**Prompt**: Word for word, set down every line of the entries below from the line with "destruct (negb _);" to the line with "(periodic_reconnect_check now (net", including both, and no other line.

**Stored data entries**:
******
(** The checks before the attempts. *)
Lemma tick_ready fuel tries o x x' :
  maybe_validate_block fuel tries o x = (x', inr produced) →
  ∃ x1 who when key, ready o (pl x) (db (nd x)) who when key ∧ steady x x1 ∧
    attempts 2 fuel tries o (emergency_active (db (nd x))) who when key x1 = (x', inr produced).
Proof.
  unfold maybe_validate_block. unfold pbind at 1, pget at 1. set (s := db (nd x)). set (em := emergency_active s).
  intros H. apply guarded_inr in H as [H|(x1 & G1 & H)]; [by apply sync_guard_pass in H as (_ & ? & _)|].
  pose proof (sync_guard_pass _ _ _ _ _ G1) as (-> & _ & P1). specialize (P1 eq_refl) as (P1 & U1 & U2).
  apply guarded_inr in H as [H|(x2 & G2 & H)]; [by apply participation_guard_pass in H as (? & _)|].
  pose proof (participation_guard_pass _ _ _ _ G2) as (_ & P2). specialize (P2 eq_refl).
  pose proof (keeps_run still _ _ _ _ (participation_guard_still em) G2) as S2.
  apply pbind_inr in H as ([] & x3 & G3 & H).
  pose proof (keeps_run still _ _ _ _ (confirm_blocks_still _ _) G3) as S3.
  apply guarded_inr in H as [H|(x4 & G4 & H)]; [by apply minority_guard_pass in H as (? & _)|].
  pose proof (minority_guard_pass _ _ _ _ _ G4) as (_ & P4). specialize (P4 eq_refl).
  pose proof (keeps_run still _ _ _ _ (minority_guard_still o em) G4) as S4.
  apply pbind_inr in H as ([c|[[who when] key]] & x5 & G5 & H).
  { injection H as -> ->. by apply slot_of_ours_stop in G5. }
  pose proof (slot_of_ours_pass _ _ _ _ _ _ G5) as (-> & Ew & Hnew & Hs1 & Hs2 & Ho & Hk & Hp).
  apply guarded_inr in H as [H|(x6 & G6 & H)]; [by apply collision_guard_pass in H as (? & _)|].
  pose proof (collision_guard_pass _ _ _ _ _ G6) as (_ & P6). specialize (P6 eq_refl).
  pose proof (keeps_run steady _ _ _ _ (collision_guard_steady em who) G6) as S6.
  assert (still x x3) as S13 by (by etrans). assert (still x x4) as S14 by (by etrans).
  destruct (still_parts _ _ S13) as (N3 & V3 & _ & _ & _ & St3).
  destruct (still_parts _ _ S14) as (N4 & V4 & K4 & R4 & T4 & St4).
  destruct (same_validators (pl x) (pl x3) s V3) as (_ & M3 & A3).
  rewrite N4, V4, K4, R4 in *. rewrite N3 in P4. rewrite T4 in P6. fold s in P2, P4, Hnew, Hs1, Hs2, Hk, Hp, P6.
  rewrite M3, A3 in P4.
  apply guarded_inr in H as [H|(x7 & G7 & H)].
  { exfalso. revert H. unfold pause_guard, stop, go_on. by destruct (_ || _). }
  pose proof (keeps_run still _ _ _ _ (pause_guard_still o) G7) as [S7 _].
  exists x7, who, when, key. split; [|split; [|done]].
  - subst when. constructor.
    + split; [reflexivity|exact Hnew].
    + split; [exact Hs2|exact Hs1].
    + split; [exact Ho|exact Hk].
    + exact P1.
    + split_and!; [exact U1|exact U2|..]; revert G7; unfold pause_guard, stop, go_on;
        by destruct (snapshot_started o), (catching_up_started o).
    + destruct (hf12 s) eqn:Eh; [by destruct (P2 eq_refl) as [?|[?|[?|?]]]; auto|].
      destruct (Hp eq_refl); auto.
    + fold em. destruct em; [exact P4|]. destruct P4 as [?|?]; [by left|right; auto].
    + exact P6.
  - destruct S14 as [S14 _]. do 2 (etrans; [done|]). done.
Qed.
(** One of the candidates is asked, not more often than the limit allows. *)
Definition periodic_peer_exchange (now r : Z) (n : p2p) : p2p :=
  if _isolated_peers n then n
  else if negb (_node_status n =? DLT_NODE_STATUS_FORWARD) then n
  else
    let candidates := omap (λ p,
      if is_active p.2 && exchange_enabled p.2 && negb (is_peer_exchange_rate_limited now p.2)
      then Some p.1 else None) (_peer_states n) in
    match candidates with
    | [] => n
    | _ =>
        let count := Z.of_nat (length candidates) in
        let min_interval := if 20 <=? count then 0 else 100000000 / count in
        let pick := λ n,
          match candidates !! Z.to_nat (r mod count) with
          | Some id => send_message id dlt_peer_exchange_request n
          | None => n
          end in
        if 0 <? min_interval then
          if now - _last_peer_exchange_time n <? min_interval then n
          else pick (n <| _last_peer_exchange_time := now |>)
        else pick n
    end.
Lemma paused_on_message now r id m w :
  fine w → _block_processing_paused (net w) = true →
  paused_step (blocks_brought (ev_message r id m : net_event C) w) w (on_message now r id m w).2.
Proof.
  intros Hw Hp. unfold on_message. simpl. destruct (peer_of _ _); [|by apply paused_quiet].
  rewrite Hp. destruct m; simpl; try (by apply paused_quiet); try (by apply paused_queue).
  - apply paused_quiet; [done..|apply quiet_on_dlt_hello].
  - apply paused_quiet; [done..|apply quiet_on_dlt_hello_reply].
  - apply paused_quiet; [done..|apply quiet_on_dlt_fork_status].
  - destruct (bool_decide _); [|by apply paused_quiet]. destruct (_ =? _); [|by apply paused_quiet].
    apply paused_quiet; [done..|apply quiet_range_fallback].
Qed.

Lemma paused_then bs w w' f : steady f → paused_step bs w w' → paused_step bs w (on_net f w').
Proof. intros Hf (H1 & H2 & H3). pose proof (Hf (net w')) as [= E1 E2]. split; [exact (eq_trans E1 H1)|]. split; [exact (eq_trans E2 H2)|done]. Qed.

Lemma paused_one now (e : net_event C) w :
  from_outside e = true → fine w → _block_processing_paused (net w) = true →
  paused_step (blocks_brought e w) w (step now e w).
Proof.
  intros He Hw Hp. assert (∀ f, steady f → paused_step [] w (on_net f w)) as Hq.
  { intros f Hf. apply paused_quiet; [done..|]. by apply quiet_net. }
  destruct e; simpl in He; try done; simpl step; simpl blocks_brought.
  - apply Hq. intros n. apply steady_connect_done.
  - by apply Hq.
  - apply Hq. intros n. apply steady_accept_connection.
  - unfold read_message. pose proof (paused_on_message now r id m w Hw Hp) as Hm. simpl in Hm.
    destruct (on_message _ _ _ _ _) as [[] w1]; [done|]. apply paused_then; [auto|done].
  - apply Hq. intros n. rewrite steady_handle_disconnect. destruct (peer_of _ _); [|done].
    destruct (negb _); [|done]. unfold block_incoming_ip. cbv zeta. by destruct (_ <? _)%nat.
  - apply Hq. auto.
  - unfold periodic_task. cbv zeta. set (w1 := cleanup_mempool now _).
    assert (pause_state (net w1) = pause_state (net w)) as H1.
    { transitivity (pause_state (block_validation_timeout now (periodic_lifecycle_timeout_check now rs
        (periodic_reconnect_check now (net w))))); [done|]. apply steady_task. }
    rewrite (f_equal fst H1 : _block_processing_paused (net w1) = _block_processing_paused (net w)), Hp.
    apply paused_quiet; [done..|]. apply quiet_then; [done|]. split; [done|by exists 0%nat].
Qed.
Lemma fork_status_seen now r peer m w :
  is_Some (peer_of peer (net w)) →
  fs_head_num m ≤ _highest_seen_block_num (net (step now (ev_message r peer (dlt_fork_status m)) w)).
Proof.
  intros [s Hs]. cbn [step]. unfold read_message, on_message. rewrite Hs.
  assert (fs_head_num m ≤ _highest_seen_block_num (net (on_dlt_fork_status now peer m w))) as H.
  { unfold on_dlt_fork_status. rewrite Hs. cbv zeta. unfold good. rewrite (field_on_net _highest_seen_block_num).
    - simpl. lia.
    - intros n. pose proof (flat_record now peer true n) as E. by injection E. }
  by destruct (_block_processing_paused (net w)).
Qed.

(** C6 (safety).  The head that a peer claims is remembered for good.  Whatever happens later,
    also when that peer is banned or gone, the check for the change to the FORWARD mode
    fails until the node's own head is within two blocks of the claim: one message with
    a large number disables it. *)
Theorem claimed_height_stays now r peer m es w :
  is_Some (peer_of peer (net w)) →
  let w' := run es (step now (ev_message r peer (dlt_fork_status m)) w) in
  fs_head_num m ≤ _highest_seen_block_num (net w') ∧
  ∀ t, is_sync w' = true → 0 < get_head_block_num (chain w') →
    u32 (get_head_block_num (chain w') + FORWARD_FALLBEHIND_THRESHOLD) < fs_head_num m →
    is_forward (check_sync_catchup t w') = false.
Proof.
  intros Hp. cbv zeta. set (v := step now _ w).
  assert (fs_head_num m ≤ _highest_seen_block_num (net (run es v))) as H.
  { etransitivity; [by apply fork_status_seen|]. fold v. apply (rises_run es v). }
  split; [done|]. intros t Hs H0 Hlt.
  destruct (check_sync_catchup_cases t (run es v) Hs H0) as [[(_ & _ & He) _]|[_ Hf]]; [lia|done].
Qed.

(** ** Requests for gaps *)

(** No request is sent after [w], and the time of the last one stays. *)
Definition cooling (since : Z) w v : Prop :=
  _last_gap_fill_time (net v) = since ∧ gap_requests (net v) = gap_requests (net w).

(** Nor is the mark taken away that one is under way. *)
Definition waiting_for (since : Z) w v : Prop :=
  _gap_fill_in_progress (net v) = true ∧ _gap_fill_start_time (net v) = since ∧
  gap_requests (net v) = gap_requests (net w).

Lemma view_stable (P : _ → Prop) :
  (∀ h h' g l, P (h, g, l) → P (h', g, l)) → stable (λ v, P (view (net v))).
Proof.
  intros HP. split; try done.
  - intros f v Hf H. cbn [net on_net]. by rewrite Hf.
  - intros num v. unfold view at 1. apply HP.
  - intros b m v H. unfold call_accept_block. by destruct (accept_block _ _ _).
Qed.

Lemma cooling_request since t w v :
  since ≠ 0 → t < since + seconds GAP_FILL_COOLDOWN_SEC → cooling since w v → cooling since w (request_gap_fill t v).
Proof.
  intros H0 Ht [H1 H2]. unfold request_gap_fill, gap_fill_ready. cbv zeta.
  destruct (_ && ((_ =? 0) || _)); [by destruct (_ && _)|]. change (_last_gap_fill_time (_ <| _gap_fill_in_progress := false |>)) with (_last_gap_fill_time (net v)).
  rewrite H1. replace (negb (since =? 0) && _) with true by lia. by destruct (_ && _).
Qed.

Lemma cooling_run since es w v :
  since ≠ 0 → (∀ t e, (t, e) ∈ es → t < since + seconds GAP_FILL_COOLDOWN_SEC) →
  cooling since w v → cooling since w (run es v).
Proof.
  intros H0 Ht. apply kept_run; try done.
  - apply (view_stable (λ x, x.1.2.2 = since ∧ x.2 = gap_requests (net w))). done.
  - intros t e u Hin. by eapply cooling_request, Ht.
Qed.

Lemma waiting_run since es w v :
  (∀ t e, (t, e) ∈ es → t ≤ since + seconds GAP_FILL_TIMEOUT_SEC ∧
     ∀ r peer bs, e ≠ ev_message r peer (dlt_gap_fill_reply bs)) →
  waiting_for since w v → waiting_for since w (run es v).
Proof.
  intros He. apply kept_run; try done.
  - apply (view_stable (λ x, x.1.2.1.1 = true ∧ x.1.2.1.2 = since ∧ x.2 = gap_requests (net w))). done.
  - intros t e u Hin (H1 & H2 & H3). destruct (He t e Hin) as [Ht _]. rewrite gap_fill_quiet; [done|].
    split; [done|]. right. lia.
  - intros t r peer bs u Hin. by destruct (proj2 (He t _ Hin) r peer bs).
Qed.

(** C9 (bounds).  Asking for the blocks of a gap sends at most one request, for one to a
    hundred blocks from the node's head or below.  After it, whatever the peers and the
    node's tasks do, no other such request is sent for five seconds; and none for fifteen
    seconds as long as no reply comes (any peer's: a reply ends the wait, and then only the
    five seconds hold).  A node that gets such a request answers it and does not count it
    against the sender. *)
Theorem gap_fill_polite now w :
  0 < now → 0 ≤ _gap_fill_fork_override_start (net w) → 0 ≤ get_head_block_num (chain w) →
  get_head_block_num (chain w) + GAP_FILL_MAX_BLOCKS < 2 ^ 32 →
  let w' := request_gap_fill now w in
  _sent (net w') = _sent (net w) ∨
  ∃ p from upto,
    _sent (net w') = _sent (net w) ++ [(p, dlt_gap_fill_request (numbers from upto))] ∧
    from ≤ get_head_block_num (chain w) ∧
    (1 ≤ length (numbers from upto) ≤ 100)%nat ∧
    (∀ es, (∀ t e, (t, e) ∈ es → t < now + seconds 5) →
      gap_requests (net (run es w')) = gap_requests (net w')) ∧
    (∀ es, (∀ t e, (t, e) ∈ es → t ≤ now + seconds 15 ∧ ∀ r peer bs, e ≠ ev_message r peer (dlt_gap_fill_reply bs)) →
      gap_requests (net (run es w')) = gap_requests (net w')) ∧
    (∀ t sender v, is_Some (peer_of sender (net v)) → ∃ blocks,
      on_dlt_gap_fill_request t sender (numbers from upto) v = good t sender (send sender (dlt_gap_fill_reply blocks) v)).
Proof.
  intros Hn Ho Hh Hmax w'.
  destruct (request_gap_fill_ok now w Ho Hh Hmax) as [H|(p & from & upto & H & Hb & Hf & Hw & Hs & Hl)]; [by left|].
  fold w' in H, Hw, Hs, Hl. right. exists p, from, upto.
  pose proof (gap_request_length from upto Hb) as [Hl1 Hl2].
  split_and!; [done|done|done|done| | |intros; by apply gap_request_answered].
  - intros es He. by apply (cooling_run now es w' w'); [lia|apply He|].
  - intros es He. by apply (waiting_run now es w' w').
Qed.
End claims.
******
**Written solution**:
    destruct (negb _); [|done]. unfold block_incoming_ip. cbv zeta. by destruct (_ <? _)%nat.
  - apply Hq. auto.
  - unfold periodic_task. cbv zeta. set (w1 := cleanup_mempool now _).
    assert (pause_state (net w1) = pause_state (net w)) as H1.
    { transitivity (pause_state (block_validation_timeout now (periodic_lifecycle_timeout_check now rs
        (periodic_reconnect_check now (net w))))); [done|]. apply steady_task. }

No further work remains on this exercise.